Identification of potential hub genes and molecular mechanisms in breast cancer microenvironment: A comprehensive transcriptomics approach.

Breast cancer, a major health concern worldwide, involves diverse molecular subtypes and complex gene expression patterns. This study conducted a comprehensive bioinformatics analysis of breast cancer, analyzing 10 gene expression datasets from the Gene Expression Omnibus archive to find common genes that exhibit differential expression (DEGs). Then, we conducted pan-cancer and functional enrichment analyses, including single-cell level investigations of DEGs. To identify potential hub genes, we built protein-protein interaction networks, which were further analyzed for methylation patterns and expression in various cancer stages. The study also explored interactions between these hub genes with microRNAs and transcription factors, along with their correlation with cytokine expression and infiltration of immune cells in the tumor microenvironment. The TCGA BRCA dataset was used for hub gene survival analysis. Key findings include the identification of 36 shared DEGs, with distinct expression patterns in principal component analysis, suggesting their potential as molecular signatures for diagnosis and prognosis. Investigation at the single-cell level revealed upregulated DEGs mainly expressed by tumor-associated fibroblast cells. Gene ontology unveiled upregulated genes mainly involved in the extracellular matrix, but most of the downregulated genes are tumor suppressors.

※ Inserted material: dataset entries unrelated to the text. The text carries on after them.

(* ===== verification/Sha256.v ===== *)
(** * SHA-256

    [hashlib.sha256(data).hexdigest()] (FIPS 180-4) on 32-bit words in [N], and
    the shape of its result.  The development is stated over any digest function
    with that shape (see Canonical); this one shows there is one. *)
From S2P Require Import Prelude.
Local Open Scope N_scope.

Definition w32 (x : N) : N := x mod 4294967296.
Definition rotr (n x : N) : N := N.lor (N.shiftr x n) (w32 (N.shiftl x (32 - n))).

Definition Ch x y z := N.lxor (N.land x y) (N.land (N.lxor x 4294967295) z).
Definition Maj x y z := N.lxor (N.lxor (N.land x y) (N.land x z)) (N.land y z).
Definition Sigma0 x := N.lxor (N.lxor (rotr 2 x) (rotr 13 x)) (rotr 22 x).
Definition Sigma1 x := N.lxor (N.lxor (rotr 6 x) (rotr 11 x)) (rotr 25 x).
Definition sigma0 x := N.lxor (N.lxor (rotr 7 x) (rotr 18 x)) (N.shiftr x 3).
Definition sigma1 x := N.lxor (N.lxor (rotr 17 x) (rotr 19 x)) (N.shiftr x 10).

(** *** The constants: fractional parts of roots of the first primes *)
Fixpoint next_primes (fuel : nat) (p : N) (found : list N) : list N :=
  match fuel with
  | O => rev found
  | S fuel =>
      let divisible := existsb (λ q, p mod q =? 0) found in
      next_primes fuel (p + 1) (if divisible then found else p :: found)
  end.
Definition primes : list N := next_primes 310 2 [].

(** The greatest [r < lo + 2^bits] with [r^k <= x], by bisection *)
Fixpoint root (bits : nat) (k lo x : N) : N :=
  match bits with
  | O => lo
  | S b => let mid := lo + N.shiftl 1 (N.of_nat b) in
           root b k (if mid ^ k <=? x then mid else lo) x
  end.
(** The first 32 bits of the fractional part of the [k]-th root of [p] *)
Definition root_fraction (k p : N) : N := w32 (root 40 k 0 (N.shiftl p (32 * k))).

Definition K256 : list N := Eval vm_compute in map (root_fraction 3) (take 64 primes).
Definition H256 : list N := Eval vm_compute in map (root_fraction 2) (take 8 primes).

Fixpoint word_of (acc : N) (l : list N) : N :=
  match l with [] => acc | b :: l => word_of (acc * 256 + b) l end.

Fixpoint words (fuel : nat) (l : list N) : list N :=
  match fuel with
  | O => []
  | S fuel => match l with [] => [] | _ => word_of 0 (take 4 l) :: words fuel (drop 4 l) end
  end.

(** The schedule, latest word first: 48 more words after the 16 of the block *)
Fixpoint schedule (n : nat) (rev_w : list N) : list N :=
  match n with
  | O => rev_w
  | S n =>
      let g := λ i, default 0 (rev_w !! i) in
      schedule n (w32 (sigma1 (g 1%nat) + g 6%nat + sigma0 (g 14%nat) + g 15%nat) :: rev_w)
  end.

Definition round (st : list N) (kw : N * N) : list N :=
  match st with
  | [a; b; c; d; e; f; g; h] =>
      let t1 := h + Sigma1 e + Ch e f g + fst kw + snd kw in
      let t2 := Sigma0 a + Maj a b c in
      [w32 (t1 + t2); a; b; c; w32 (d + t1); e; f; g]
  | _ => st
  end.

Definition block (st : list N) (ws : list N) : list N :=
  let w := rev (schedule 48 (rev ws)) in
  zip_with (λ a b, w32 (a + b)) st (fold_left round (zip K256 w) st).

Fixpoint blocks (fuel : nat) (st : list N) (ws : list N) : list N :=
  match fuel with
  | O => st
  | S fuel => match ws with [] => st | _ => blocks fuel (block st (take 16 ws)) (drop 16 ws) end
  end.

(** [n] bytes, most significant first *)
Fixpoint be_bytes (n : nat) (x : N) : list N :=
  match n with
  | O => []
  | S k => N.shiftr x (8 * N.of_nat k) mod 256 :: be_bytes k x
  end.

Definition padded (data : list N) : list N :=
  let len := length data in
  data ++ [128] ++ repeat 0 (Nat.modulo (119 - Nat.modulo len 64) 64)
       ++ be_bytes 8 (8 * N.of_nat len).

Definition sha256 (data : list N) : list N :=
  let p := padded data in
  blocks (length p) H256 (words (length p) p).

Definition hexc (n : N) : ascii := ascii_of_N (if n <? 10 then 48 + n else 87 + n).
Definition hex_byte (n : N) : list ascii := [hexc (n / 16 mod 16); hexc (n mod 16)].

Definition sha256_hexdigest (s : string) : string :=
  string_of_list_ascii
    (concat (map hex_byte (concat (map (be_bytes 4)
      (sha256 (map N_of_ascii (list_ascii_of_string s))))))).

Example sha256_abc : sha256_hexdigest "abc" =
  "ba7816bf8f01cfea414140de5dae2223b00361a396177a9cb410ff61f20015ad".
Proof. vm_compute. reflexivity. Qed.

(** ** Shape: 64 lower-case hexadecimal digits *)
Definition hex64 (s : string) : bool :=
  (String.length s =? 64)%nat && string_all is_lower_hex s.

Lemma hexc_hex n : is_lower_hex (hexc (n mod 16)) = true.
Proof.
  assert (n mod 16 < 16) as H by by apply N.mod_lt.
  destruct (n mod 16) as [|p]; [done|].
  do 4 (destruct p as [p|p|]; try done; try lia).
Qed.

Lemma hex_bytes_all l :
  string_all is_lower_hex (string_of_list_ascii (concat (map hex_byte l))) = true.
Proof.
  induction l as [|b l IH]; [done|]. simpl. by rewrite !hexc_hex, IH.
Qed.

Lemma hex_bytes_length l :
  String.length (string_of_list_ascii (concat (map hex_byte l))) = (2 * length l)%nat.
Proof. induction l as [|b l IH]; [done|]. simpl. rewrite IH. lia. Qed.

Lemma round_length st kw : length st = 8%nat → length (round st kw) = 8%nat.
Proof. do 9 (destruct st as [|? st]; try done). Qed.

Lemma schedule_length n l : length (schedule n l) = (n + length l)%nat.
Proof. revert l; induction n as [|n IH]; intros l; [done|]. simpl. rewrite IH. simpl. lia. Qed.

Lemma block_length st ws : length st = 8%nat → length (block st ws) = 8%nat.
Proof.
  intros Hst. unfold block. rewrite length_zip_with, Hst.
  assert (∀ l s, length s = 8%nat → length (fold_left round l s) = 8%nat) as Hf.
  { induction l as [|kw l IH]; intros s Hs; [done|]. by apply IH, round_length. }
  by rewrite Hf.
Qed.

Lemma blocks_length fuel st ws : length st = 8%nat → length (blocks fuel st ws) = 8%nat.
Proof.
  revert st ws; induction fuel as [|fuel IH]; intros st ws Hst; [done|].
  simpl. destruct ws; [done|]. by apply IH, block_length.
Qed.

Lemma be_bytes_length n x : length (be_bytes n x) = n.
Proof. induction n; simpl; congruence. Qed.

Lemma sha256_hexdigest_shape s : hex64 (sha256_hexdigest s) = true.
Proof.
  unfold hex64, sha256_hexdigest. rewrite hex_bytes_length, hex_bytes_all, andb_true_r.
  assert (∀ l, length (concat (map (be_bytes 4) l)) = (4 * length l)%nat) as Hc.
  { induction l as [|x l IH]; [done|]. cbn [map concat].
    rewrite length_app, be_bytes_length, IH. simpl. lia. }
  rewrite Hc. unfold sha256. by rewrite blocks_length.
Qed.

The protein-protein interaction network analysis highlighted 7 hub genes: CAV1, FN1, BGN, CXCL12, SPTBN1, COL11A1, and INHBA. Methylation analysis revealed intricate epigenetic regulation of these genes. MicroRNA and transcription factor interaction analysis underscored the complex regulatory networks influencing gene expression. Cytokine profile analysis in tumor microenvironment and its correlation with hub gene expression provided insights into the immunological landscape of breast cancer. Survival analysis indicated that both upregulated and downregulated hub genes are linked with patient overall survival outcomes, although it is not statistically significant. This study provides a detailed view of the underlying molecular mechanisms in breast cancer, suggesting potential biomarkers and therapeutic targets. Its findings can contribute significantly to understanding the complexity of the breast cancer microenvironment, leading to the development of more sophisticated and targeted treatment strategies.